_Assignment_
The required answer is each line in the entries below where "events" occurs.
══════
Lemma leadingActive_all (cells : list NoteCell) (i : nat) :
  i < leadingActive cells → activeAt cells i = true.
Proof.
  revert i. induction cells as [|c cells IH]; intros i Hi; simpl in *; [lia|].
  destruct (active c) eqn:Hc; [|lia].
  destruct i as [|i]; [done|]. apply IH. lia.
Qed.

Lemma leadingActive_end (cells : list NoteCell) :
  activeAt cells (leadingActive cells) = false.
Proof.
  induction cells as [|c cells IH]; simpl; [done|].
  destruct (active c) eqn:Hc; [exact IH|]. unfold activeAt. simpl. done.
Qed.

Lemma runLength_all (row : list NoteCell) (s i : nat) :
  i < runLength row s → activeAt row (s + i) = true.
Proof. intros Hi. rewrite <- activeAt_drop. by apply leadingActive_all. Qed.

Lemma runLength_end (row : list NoteCell) (s : nat) :
  activeAt row (s + runLength row s) = false.
Proof. rewrite <- activeAt_drop. apply leadingActive_end. Qed.

Lemma runLength_active (row : list NoteCell) (s : nat) :
  activeAt row s = true → runLength row s = S (runLength row (S s)).
Proof.
  intros (cell & Hc & Ha)%activeAt_Some. unfold runLength.
  rewrite (drop_S _ _ _ Hc). simpl. by rewrite Ha.
Qed.

Lemma runLength_inactive (row : list NoteCell) (s : nat) :
  activeAt row s = false → runLength row s = 0.
Proof.
  unfold activeAt, runLength. destruct (row !! s) as [cell|] eqn:Hc.
  - intros Ha. rewrite (drop_S _ _ _ Hc). simpl. by rewrite Ha.
  - intros _. rewrite drop_ge; [done|]. by apply lookup_ge_None.
Qed.

(** The inner loop computes the length of the run it starts in. *)
Lemma extendRun_spec (fuel : nat) (row : list NoteCell) (s len : nat) :
  List.length row ≤ s + len + fuel →
  extendRun fuel row s len = len + runLength row (s + len).
Proof.
  revert len. induction fuel as [|fuel IH]; intros len Hfuel; simpl.
  - rewrite runLength_inactive; [lia|].
    unfold activeAt. rewrite lookup_ge_None_2; [done|lia].
  - destruct (s + len <? List.length row) eqn:Hlt; simpl.
    + destruct (activeAt row (s + len)) eqn:Ha.
      * rewrite IH by lia. rewrite (runLength_active _ _ Ha).
        replace (s + (len + 1)) with (S (s + len)) by lia. lia.
      * rewrite (runLength_inactive _ _ Ha). lia.
    + apply Nat.ltb_ge in Hlt. rewrite runLength_inactive; [lia|].
      unfold activeAt. rewrite lookup_ge_None_2; [done|lia].
Qed.

Lemma scanRow_acc (fuel : nat) (row : list NoteCell) (ri s : nat)
    (events : list SequencerEvent) :
  scanRow NOTE_NAMES fuel row ri s events
  = events ++ scanRow NOTE_NAMES fuel row ri s [].
Proof.
  revert s events. induction fuel as [|fuel IH]; intros s events; simpl.
  - by rewrite app_nil_r.
  - destruct (s <? List.length row); [|by rewrite app_nil_r].
    destruct (row !! s) as [cell|]; [|by rewrite app_nil_r].
    destruct (negb (active cell)); [apply IH|].
    rewrite IH. rewrite (IH _ [_]). by rewrite <- app_assoc.
Qed.

Lemma scanRow_end (fuel : nat) (row : list NoteCell) (ri s : nat) :
  List.length row ≤ s → scanRow NOTE_NAMES fuel row ri s [] = [].
Proof.
  intros Hs. destruct fuel; simpl; [done|].
  apply Nat.ltb_ge in Hs. by rewrite Hs.
Qed.

Lemma scanRow_inactive (fuel : nat) (row : list NoteCell) (ri s : nat) (cell : NoteCell) :
  row !! s = Some cell → active cell = false →
  scanRow NOTE_NAMES (S fuel) row ri s [] = scanRow NOTE_NAMES fuel row ri (S s) [].
Proof.
  intros Hc Ha. simpl. pose proof (lookup_lt_Some _ _ _ Hc) as Hlt.
  apply Nat.ltb_lt in Hlt. rewrite Hlt, Hc, Ha. simpl.
  by replace (s + 1) with (S s) by lia.
Qed.

Lemma scanRow_active (fuel : nat) (row : list NoteCell) (ri s : nat) (cell : NoteCell) :
  row !! s = Some cell → active cell = true →
  scanRow NOTE_NAMES (S fuel) row ri s []
  = runEvent NOTE_NAMES row ri s cell
    :: scanRow NOTE_NAMES fuel row ri (s + S (runLength row (S s))) [].
Proof.
  intros Hc Ha. simpl. pose proof (lookup_lt_Some _ _ _ Hc) as Hlt.
  apply Nat.ltb_lt in Hlt. rewrite Hlt, Hc, Ha. simpl.
  rewrite extendRun_spec by lia. rewrite scanRow_acc. simpl.
  unfold runEvent. by replace (s + 1) with (S s) by lia.
Qed.

(** Induction along the scan of a row: the three moves of the loop. *)
Lemma scanRow_ind (row : list NoteCell) (ri : nat)
    (P : nat → list SequencerEvent → Prop) :
  (∀ s, List.length row ≤ s → P s []) →
  (∀ s cell out, row !! s = Some cell → active cell = false →
     P (S s) out → P s out) →
  (∀ s cell out, row !! s = Some cell → active cell = true →
     P (s + S (runLength row (S s))) out → P s (runEvent NOTE_NAMES row ri s cell :: out)) →
  ∀ fuel s, List.length row ≤ s + fuel → P s (scanRow NOTE_NAMES fuel row ri s []).
Proof.
  intros Hend Hskip Hrun. induction fuel as [|fuel IH]; intros s Hfuel.
  - rewrite scanRow_end by lia. apply Hend. lia.
  - destruct (row !! s) as [cell|] eqn:Hc.
    + destruct (active cell) eqn:Ha.
      * rewrite (scanRow_active _ _ _ _ _ Hc Ha). eapply Hrun; [done..|].
        apply IH. lia.
      * rewrite (scanRow_inactive _ _ _ _ _ Hc Ha). eapply Hskip; [done..|].
        apply IH. lia.
    + apply lookup_ge_None in Hc. rewrite scanRow_end by done. by apply Hend.
Qed.

(** The loop over a row has ended when the fuel is the length of the
    row: more fuel gives the same events. *)
Lemma scanRow_fuel (row : list NoteCell) (ri fuel fuel' s : nat) :
  List.length row ≤ s + fuel → List.length row ≤ s + fuel' →
  scanRow NOTE_NAMES fuel' row ri s [] = scanRow NOTE_NAMES fuel row ri s [].
Proof.
  intros Hfuel. revert fuel'.
  apply (scanRow_ind row ri (λ s out, ∀ fuel', List.length row ≤ s + fuel' →
    scanRow NOTE_NAMES fuel' row ri s [] = out)); [| | |done]; clear s fuel Hfuel.
  - intros s Hs fuel' _. by apply scanRow_end.
  - intros s cell out Hc Ha IH fuel' Hfuel'.
    pose proof (lookup_lt_Some _ _ _ Hc).
    destruct fuel' as [|fuel']; [lia|].
    rewrite (scanRow_inactive _ _ _ _ _ Hc Ha). apply IH. lia.
  - intros s cell out Hc Ha IH fuel' Hfuel'.
    pose proof (lookup_lt_Some _ _ _ Hc).
    destruct fuel' as [|fuel']; [lia|].
    rewrite (scanRow_active _ _ _ _ _ Hc Ha). f_equal. apply IH. lia.
Qed.

Lemma scanRow_sound (row : list NoteCell) (ri fuel s : nat) (e : SequencerEvent) :
  List.length row ≤ s + fuel →
  e ∈ scanRow NOTE_NAMES fuel row ri s [] →
  s ≤ step e ∧
  ∃ cell, row !! step e = Some cell ∧ active cell = true ∧
          e = runEvent NOTE_NAMES row ri (step e) cell ∧
          (step e = s ∨ activeAt row (step e - 1) = false).
Proof.
  intros Hfuel. revert e.
  apply (scanRow_ind row ri (λ s out, ∀ e, e ∈ out → s ≤ step e ∧
    ∃ cell, row !! step e = Some cell ∧ active cell = true ∧
            e = runEvent NOTE_NAMES row ri (step e) cell ∧
            (step e = s ∨ activeAt row (step e - 1) = false))); [| | |done];
    clear s fuel Hfuel.
  - intros s _ e He. by apply elem_of_nil in He.
  - intros s cell out Hc Ha IH e He.
    destruct (IH e He) as (Hle & c & Hec & Hac & Heq & Hb).
    split; [lia|]. exists c. repeat split; try done.
    right. destruct Hb as [Hb|Hb]; [|done].
    rewrite Hb. replace (S s - 1) with s by lia.
    unfold activeAt. by rewrite Hc.
  - intros s cell out Hc Ha IH e He.
    apply elem_of_cons in He as [->|He].
    + simpl. split; [done|]. exists cell. repeat split; try done. by left.
    + destruct (IH e He) as (Hle & c & Hec & Hac & Heq & Hb).
      split; [lia|]. exists c. repeat split; try done.
      right. destruct Hb as [Hb|Hb]; [|done].
      pose proof (runLength_end row (S s)) as Hend.
      replace (S s + runLength row (S s)) with (step e) in Hend by lia.
      unfold activeAt in Hend. rewrite Hec, Hac in Hend. done.
Qed.

Lemma scanRow_sorted (row : list NoteCell) (ri fuel s : nat) :
  List.length row ≤ s + fuel →
  Forall (λ e, s ≤ step e ∧ activeAt row (step e) = true)
    (scanRow NOTE_NAMES fuel row ri s [])
  ∧ StronglySorted apart (scanRow NOTE_NAMES fuel row ri s []).
Proof.
  apply (scanRow_ind row ri (λ s out,
    Forall (λ e, s ≤ step e ∧ activeAt row (step e) = true) out
    ∧ StronglySorted apart out)).
  - intros s' _. split; constructor.
  - intros s' cell out Hc Ha [Hall Hsorted]. split; [|done].
    eapply Forall_impl; [exact Hall|]. simpl. intros e [? ?]. split; [lia|done].
  - intros s' cell out Hc Ha [Hall Hsorted].
    pose proof (runLength_end row (S s')) as Hend.
    split.
    + constructor.
      * simpl. split; [done|]. unfold activeAt. by rewrite Hc.
      * eapply Forall_impl; [exact Hall|]. simpl. intros e [? ?]. split; [lia|done].
    + constructor; [done|].
      eapply Forall_impl; [exact Hall|]. simpl. intros e [Hle Hact].
      unfold apart. simpl.
      destruct (decide (step e = s' + S (runLength row (S s')))) as [Heq|Hne]; [|lia].
      replace (S s' + runLength row (S s')) with (step e) in Hend by lia.
      congruence.
Qed.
══════
_Answer area_
    (events : list SequencerEvent) :
  scanRow NOTE_NAMES fuel row ri s events
  = events ++ scanRow NOTE_NAMES fuel row ri s [].
  revert s events. induction fuel as [|fuel IH]; intros s events; simpl.
    row: more fuel gives the same events. *)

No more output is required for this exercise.